Rosita.— Mira: figúrate que viene ese señor; le recibes, o le recibimos, porque con eso me distraigo y cuando vaya a leerte la obra, le dices: «Caballero; todavía no; cuénteme usted antes el asunto». Bueno —dirá él— y ¡paf! empieza a contarte el asunto, y nosotros comenzamos a decirle, muy mal, muy mal; eso no es dramático; eso no es teatral; eso se asemeja a tal obra francesa; cualquier cosa, y es natural, viendo que no te gusta el asunto, no te lee el drama, se marcha, podemos salir y tú quedas con don Gabriel perfectísimamente.

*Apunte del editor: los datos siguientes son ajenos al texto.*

(* ===== verification/Nojs.v ===== *)
(** * [nojs.rs]: the meta-refresh grant

    A signed return path with a minimum wait.  [verify] tells an authentic grant that
    waited long enough from one that did not, and refuses everything else. *)
From Stdlib Require Import ZArith Lia.
From Stdlib Require Import Strings.Byte.
From stdpp Require Import base list strings option numbers countable sets.
From S2P Require Import Prelude RustStr Crates StandIns Codec Mac Ip Context Uri Clearance.
Local Open Scope Z_scope.

Definition NOJS_GRACE : Z := 120.

Record Grant := mkGrant {
  path : bytes; context : bytes; id : bytes; version : Z; iat : Z; delay : Z;
}.
#[export] Instance grant_eq_dec : EqDecision Grant.
Proof. solve_decision. Defined.
#[export] Instance grant_val : RustVal Grant := fun g =>
  utf8_valid (path g) && utf8_valid (context g) && utf8_valid (id g) && in_u8 (version g)
  && in_i64 (iat g) && in_i64 (delay g).
Inductive Verdict := Ok (g : Grant) | TooEarly (g : Grant) | Bad.
#[export] Instance verdict_eq_dec : EqDecision Verdict.
Proof. solve_decision. Defined.

Definition mac_input (payload_b64 : bytes) : bytes := bs "nojs-v2|" ++ payload_b64.
Definition path_ok (path : bytes) : bool := same_site_path path.

Section nojs.
Context {B : Base64} {H : Hmac} {C : Subtle} {J : Json Grant}.

(** [rid] is what the OS random generator wrote. *)
Definition issue (rid key path : bytes) (delay now : Z) (context : bytes) : bytes :=
  let grant := mkGrant (if path_ok path then path else bs "/") context (b64url rid) 2 now delay in
  let payload_b64 := b64url (to_vec grant) in
  let tag := b64url (hmac key (mac_input payload_b64)) in
  payload_b64 ++ bs "." ++ tag.

Definition verify (key token : bytes) (now : Z) (context : bytes) : Verdict :=
  if 8192 <? Z.of_nat (length token) then Bad else
  let-some parts := split_once "." token else Bad;
  let '(payload_b64, tag_b64) := parts in
  let expected := hmac key (mac_input payload_b64) in
  let-some provided := unb64url tag_b64 else Bad;
  if negb (ct_eq expected provided) then Bad else
  let-some raw := unb64url payload_b64 else Bad;
  let-some grant := from_slice raw else Bad;
  if negb (version grant =? 2) || negb (ct_eq (Nojs.context grant) context)
     || negb (path_ok (path grant)) || negb ((1 <=? delay grant) && (delay grant <=? 30))
     || (now <? iat grant) || (wrap_u 64 NOJS_GRACE <=? abs_diff now (iat grant))
  then Bad
  else if now <? i64_add (iat grant) (delay grant) then TooEarly grant
  else Ok grant.
End nojs.

(** ** Reference *)

Definition grant_token {B : Base64} {H : Hmac} (key raw : bytes) : bytes :=
  b64url raw ++ "."%byte :: b64url (hmac_sha256 key (bs "nojs-v2|" ++ b64url raw)).
(** A grant that is redeemable now or will be: ours, for this context, within the grace. *)
Definition live (g : Grant) (ctx : bytes) (now : Z) : Prop :=
  version g = 2 /\ context g = ctx /\ same_site_path (path g) = true
  /\ 1 <= delay g <= 30 /\ iat g <= now < iat g + 120.

Section nojs_lemmas.
Context {B : Base64} {BL : Base64Laws B} {H : Hmac} {HL : HmacLaws H} {C : Subtle} {CL : SubtleLaws C}
  {J : Json Grant} {JL : JsonLaws Grant}.

#[export] Instance live_dec g ctx now : Decision (live g ctx now).
Proof. unfold live. apply _. Defined.

(** The checks after the MAC. *)
Lemma grant_checks (g : Grant) ctx now :
  rust_ok g = true -> in_i64 (now + 30) = true ->
  (if negb (version g =? 2) || negb (ct_eq (context g) ctx)
      || negb (path_ok (path g)) || negb ((1 <=? delay g) && (delay g <=? 30))
      || (now <? iat g) || (wrap_u 64 NOJS_GRACE <=? abs_diff now (iat g))
   then Bad
   else if now <? i64_add (iat g) (delay g) then TooEarly g else Ok g)
  = if bool_decide (live g ctx now)
    then if now <? iat g + delay g then TooEarly g else Ok g
    else Bad.
Proof.
  intros Hty Hnow%in_i64_iff. unfold rust_ok, grant_val in Hty. to_prop.
  repeat match goal with X : in_i64 _ = true |- _ => apply in_i64_iff in X end.
  rewrite ct_eq_beq. unfold beq, abs_diff, path_ok. change (wrap_u 64 NOJS_GRACE) with 120.
  destruct (bool_decide (live g ctx now)) eqn:Hl;
    [apply bool_decide_eq_true in Hl|apply bool_decide_eq_false in Hl]; unfold live in Hl.
  - destruct Hl as (Hv & Hc & -> & Hd & Hi). rewrite bool_decide_eq_true_2 by done.
    rewrite (proj2 (Z.eqb_eq _ _)), (proj2 (Z.leb_le 1 (delay g))), (proj2 (Z.leb_le (delay g) 30)),
      (proj2 (Z.ltb_ge now (iat g))), (proj2 (Z.leb_gt 120 (Z.abs (now - iat g)))) by lia. simpl.
    by rewrite i64_add_id by (apply in_i64_iff; lia).
  - destruct (Z.eqb_spec (version g) 2); [|done]. case_bool_decide; [|done].
    destruct (same_site_path (path g)); [|done]. destruct (Z.leb_spec 1 (delay g)); [|done].
    destruct (Z.leb_spec (delay g) 30); [|done]. destruct (Z.ltb_spec now (iat g)); [done|].
    simpl. destruct (Z.leb_spec 120 (Z.abs (now - iat g))); [done|].
    exfalso. apply Hl. split_and!; done || lia.
Qed.
Lemma verify_authentic key raw now ctx :
  Z.of_nat (length (grant_token key raw)) <= 8192 -> in_i64 (now + 30) = true ->
  verify key (grant_token key raw) now ctx =
  match from_slice raw with
  | Some g => if bool_decide (live g ctx now)
              then if now <? iat g + delay g then TooEarly g else Ok g
              else Bad
  | None => Bad
  end.
Proof.
  intros Hl Hnow. unfold verify, grant_token in *. rewrite (proj2 (Z.ltb_ge _ _)) by done.
  rewrite split_once_app by auto with pow.
  rewrite unb64url_b64url, hmac_eq, ct_eq_refl, unb64url_b64url. simpl negb. cbv iota.
  destruct (from_slice raw) as [g|] eqn:E; [|done]. apply json_typed in E. by apply grant_checks.
Qed.
Lemma verify_not_bad key token now ctx :
  verify key token now ctx <> Bad ->
  Z.of_nat (length token) <= 8192 /\ exists raw, token = grant_token key raw.
Proof.
  unfold verify, grant_token. case_match eqn:Hl; [done|]. to_prop. intros Hx. split; [done|].
  destruct (split_once "." token) as [[p t]|] eqn:Es; [|done].
  apply split_once_Some in Es as [-> _].
  destruct (unb64url t) as [tag|] eqn:Et; [|done]. apply unb64url_Some in Et as ->.
  rewrite hmac_eq in Hx. destruct (ct_eq _ tag) eqn:Ect; [|done]. apply ct_eq_true in Ect as <-.
  simpl in Hx. destruct (unb64url p) as [raw|] eqn:Ep; [|done]. apply unb64url_Some in Ep as ->.
  by exists raw.
Qed.
Lemma verify_eq key token now ctx :
  in_i64 (now + 30) = true ->
  verify key token now ctx = Bad \/
  exists raw g, Z.of_nat (length token) <= 8192 /\ token = grant_token key raw /\ from_slice raw = Some g
    /\ live g ctx now /\ verify key token now ctx = if now <? iat g + delay g then TooEarly g else Ok g.
Proof.
  intros Hnow. destruct (decide (verify key token now ctx = Bad)) as [|Hb]; [by left|right].
  destruct (verify_not_bad _ _ _ _ Hb) as (Hl & raw & ->). rewrite verify_authentic in * by done.
  destruct (from_slice raw) as [g|] eqn:E; [|done]. case_bool_decide; [|done]. by exists raw, g.
Qed.
Lemma issue_token rid key p d now ctx :
  issue rid key p d now ctx =
  grant_token key (to_vec (mkGrant (if path_ok p then p else bs "/") ctx (b64url rid) 2 now d)).
Proof. unfold issue, grant_token. by rewrite hmac_eq. Qed.
Lemma issued_path_ok p : same_site_path (if path_ok p then p else bs "/") = true.
Proof. unfold path_ok. destruct (same_site_path p) eqn:E; [done|reflexivity]. Qed.

(** C17: A grant is redeemed exactly when it is authentic, at most 8192 bytes, for this
    context, names a safe same-site path and a wait of 1 to 30 seconds, and between
    [delay] and 120 seconds have passed since it was issued. *)
Theorem grant_redeemed_iff key token now ctx g :
  in_i64 (now + 30) = true ->
  verify key token now ctx = Ok g <->
  Z.of_nat (length token) <= 8192 /\
  exists raw, token = grant_token key raw /\ from_slice raw = Some g
    /\ version g = 2 /\ context g = ctx /\ same_site_path (path g) = true
    /\ 1 <= delay g <= 30 /\ iat g + delay g <= now < iat g + 120.
Proof.
  intros Hnow. split.
  - intros E. destruct (verify_eq key token now ctx Hnow) as [Hb|(raw & g' & Hl & Ht & Ej & Hv & Hr)];
      [congruence|]. rewrite Hr in E. destruct (Z.ltb_spec now (iat g' + delay g')); [done|].
    injection E as ->. split; [done|]. exists raw. unfold live in Hv. destruct_and!. by split_and!.
  - intros (Hl & raw & -> & Ej & Hv & Hc & Hp & Hd & Hi). rewrite verify_authentic, Ej by done.
    rewrite bool_decide_eq_true_2 by (unfold live; split_and!; done || lia).
    by rewrite (proj2 (Z.ltb_ge _ _)) by lia.
Qed.

(** A grant the server issued makes the client wait and then lets it through: for every
    path, [TooEarly] before the delay is over, [Ok] from then until 120 seconds after
    issue, and refused afterwards; an unsafe return path has become [/]. *)
Theorem issued_grant_timeline rid key p d now ctx now' :
  let g := mkGrant (if path_ok p then p else bs "/") ctx (b64url rid) 2 now d in
  let token := issue rid key p d now ctx in
  Z.of_nat (length token) <= 8192 -> utf8_valid ctx = true -> 1 <= d <= 30 -> in_i64 now = true ->
  in_i64 (now' + 30) = true -> now <= now' ->
  verify key token now' ctx =
  (if now' <? now + d then TooEarly g else if now' <? now + 120 then Ok g else Bad)
  /\ same_site_path (path g) = true.
Proof.
  intros g token Hl Hu Hd Hn Hn' Hle. split; [|apply issued_path_ok].
  unfold token in *. rewrite issue_token in *. fold g in Hl |- *. rewrite verify_authentic by done.
  rewrite json_roundtrip.
  - unfold live. simpl. destruct (Z.ltb_spec now' (now + 120)).
    + rewrite bool_decide_eq_true_2; [by destruct (now' <? now + d)|].
      split_and!; try done; try lia. apply issued_path_ok.
    + rewrite bool_decide_eq_false_2 by lia. by rewrite (proj2 (Z.ltb_ge _ _)) by lia.
  - unfold rust_ok, grant_val. cbn [path context id version iat delay g]. all_true; try done.
    + apply utf8_valid_ascii, same_site_path_ascii, issued_path_ok.
    + apply b64url_utf8.
    + apply in_i64_iff. lia.
Qed.

(** Where a client is sent after the wait: only to a same-site path that holds no control
    byte, space, quote, angle bracket or backslash, whatever the token says. *)
Theorem grant_redirect_safe key token now ctx g :
  in_i64 (now + 30) = true ->
  verify key token now ctx = Ok g \/ verify key token now ctx = TooEarly g ->
  exists rest, path g = "/"%byte :: rest /\ head rest <> Some "/"%byte /\ Forall harmless (path g).
Proof.
  intros Hnow E. destruct (verify_eq key token now ctx Hnow) as [Hb|(raw & g' & _ & _ & _ & Hv & Hr)].
  - by destruct E; congruence.
  - unfold live in Hv. destruct_and!. rewrite Hr in E.
    assert (g = g') as -> by (destruct E, (now <? _); congruence). by apply same_site_path_iff.
Qed.

(** C18: Domain separation of grants and clearances.  Under one key no token is taken both as
    a grant (ripe or early) and as a clearance, unless the two prefixed payloads, which
    differ, have one MAC. *)
Theorem grant_clearance_separation `{JC : !Json Clearance.Clearance} `{!JsonLaws Clearance.Clearance}
  key token now ctx ctx' required now' max_age :
  in_i64 max_age = true -> in_i64 now' = true ->
  verify key token now ctx = Bad
  \/ Clearance.verify key token ctx' required now' max_age = None
  \/ exists raw, token = grant_token key raw /\
       hmac_collision key (bs "nojs-v2|" ++ b64url raw) (MAC_PREFIX ++ b64url raw).
Proof.
  intros Hm Hn. destruct (decide (verify key token now ctx = Bad)) as [|Hb]; [by left|].
  destruct (Clearance.verify key token ctx' required now' max_age) as [c|] eqn:Hc; [|by auto].
  right; right. destruct (verify_not_bad _ _ _ _ Hb) as (_ & raw & Ht).
  exists raw. split; [done|]. apply Clearance.verify_Some in Hc as (_ & raw' & _ & Ht' & _); [|done..].
  rewrite Ht in Ht'. unfold grant_token, token_of in Ht'.
  apply sep_inj in Ht' as [E1 E2]; [|auto with pow..]. apply b64url_inj in E1 as <-.
  apply b64url_inj in E2. split; [done|exact E2].
Qed.
End nojs_lemmas.

(** ** Witnesses *)

#[export] Instance grant_fields : Fields Grant := {|
  to_fields g := [path g; context g; id g; show_u (version g); show_i (iat g); show_i (delay g)];
  of_fields l :=
    match l with
    | [path; context; id; version; iat; delay] =>
        version <-? parse_u 8 version; iat <-? parse_i 64 iat; delay <-? parse_i 64 delay;
        Some (mkGrant path context id version iat delay)
    | _ => None
    end;
|}.
Definition demo_json : Json Grant := std_json.
Lemma demo_json_laws' : JsonLaws Grant (J := demo_json).
Proof.
  apply std_json_laws. intros [p x i v t d] Hok.
  unfold rust_ok, grant_val in Hok. cbn in Hok. to_prop. simpl.
  by rewrite parse_u_show, !parse_i_show.
Qed.
#[local] Existing Instance demo_json.
#[local] Existing Instance demo_json_laws'.
Definition demo_grant : Grant := mkGrant (bs "/a?b=1") (bs "ctx") (b64url (bs "0123456789abcdef")) 2 1000 3.
Definition demo_token : bytes :=
  Eval vm_compute in issue (bs "0123456789abcdef") (bs "key") (bs "/a?b=1") 3 1000 (bs "ctx").

Lemma grant_redeemed_iff_witness :
  Z.of_nat (length demo_token) <= 8192 /\
  exists raw, demo_token = grant_token (bs "key") raw /\ from_slice raw = Some demo_grant
    /\ version demo_grant = 2 /\ context demo_grant = bs "ctx"
    /\ same_site_path (path demo_grant) = true
    /\ 1 <= delay demo_grant <= 30 /\ iat demo_grant + delay demo_grant <= 1003 < iat demo_grant + 120.
Proof.
  apply (grant_redeemed_iff (bs "key") demo_token 1003 (bs "ctx") demo_grant); vm_compute; reflexivity.
Defined.
Lemma issued_grant_timeline_witness :
  verify (bs "key") (issue (bs "0123456789abcdef") (bs "key") (bs "//evil") 3 1000 (bs "ctx")) 1002 (bs "ctx")
  = TooEarly (mkGrant (bs "/") (bs "ctx") (b64url (bs "0123456789abcdef")) 2 1000 3).
Proof.
  apply (issued_grant_timeline (bs "0123456789abcdef") (bs "key") (bs "//evil") 3 1000 (bs "ctx") 1002);
    first [lia|vm_compute; congruence].
Defined.
Lemma grant_redirect_safe_witness :
  exists rest, path demo_grant = "/"%byte :: rest /\ head rest <> Some "/"%byte
               /\ Forall harmless (path demo_grant).
Proof.
  apply (grant_redirect_safe (bs "key") demo_token 1003 (bs "ctx") demo_grant); [vm_compute; reflexivity|].
  left. vm_compute. reflexivity.
Defined.
Lemma grant_clearance_separation_witness :
  Clearance.verify (J := Clearance.demo_json) (bs "key") demo_token (bs "ctx") (Pow 1) 1003 60 = None
  \/ exists raw, demo_token = grant_token (bs "key") raw /\
       hmac_collision (bs "key") (bs "nojs-v2|" ++ b64url raw) (MAC_PREFIX ++ b64url raw).
Proof.
  destruct (grant_clearance_separation (JC := Clearance.demo_json)
    (JsonLaws0 := Clearance.demo_json_laws) (bs "key") demo_token 1003 (bs "ctx") (bs "ctx")
    (Pow 1) 1003 60) as [Hb|Hc]; [vm_compute; reflexivity..| |exact Hc].
  exfalso. vm_compute in Hb. discriminate.
Defined.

Melquiades.— Pues mira, has tenido la gran ocurrencia; voy a seguir tu consejo al píe de la letra. Estoy ya harto de tanta lectura.

Rosita.— ¡Y cinco actos! ¡Imposible!

ESCENA III

DICHOS y RAMÓN

Ramón.— (Por el fondo). ¿Señor?

Melquiades.— ¿Qué?

Ramón.— Un joven vestido de levita y con un rollo de papeles debajo del brazo, pregunta por usted.

Melquiades.— Ese es mi hombre.

Rosita.— ¡Y viene de tiros largos!

Melquiades..— Me obligará a vestirme.

Rosita.— ¡Claro!

Melquiades.— (A Ramón). Páselo usted aquí. (Vase Ramón por el fondo). Mira, voy a ponerme la levita.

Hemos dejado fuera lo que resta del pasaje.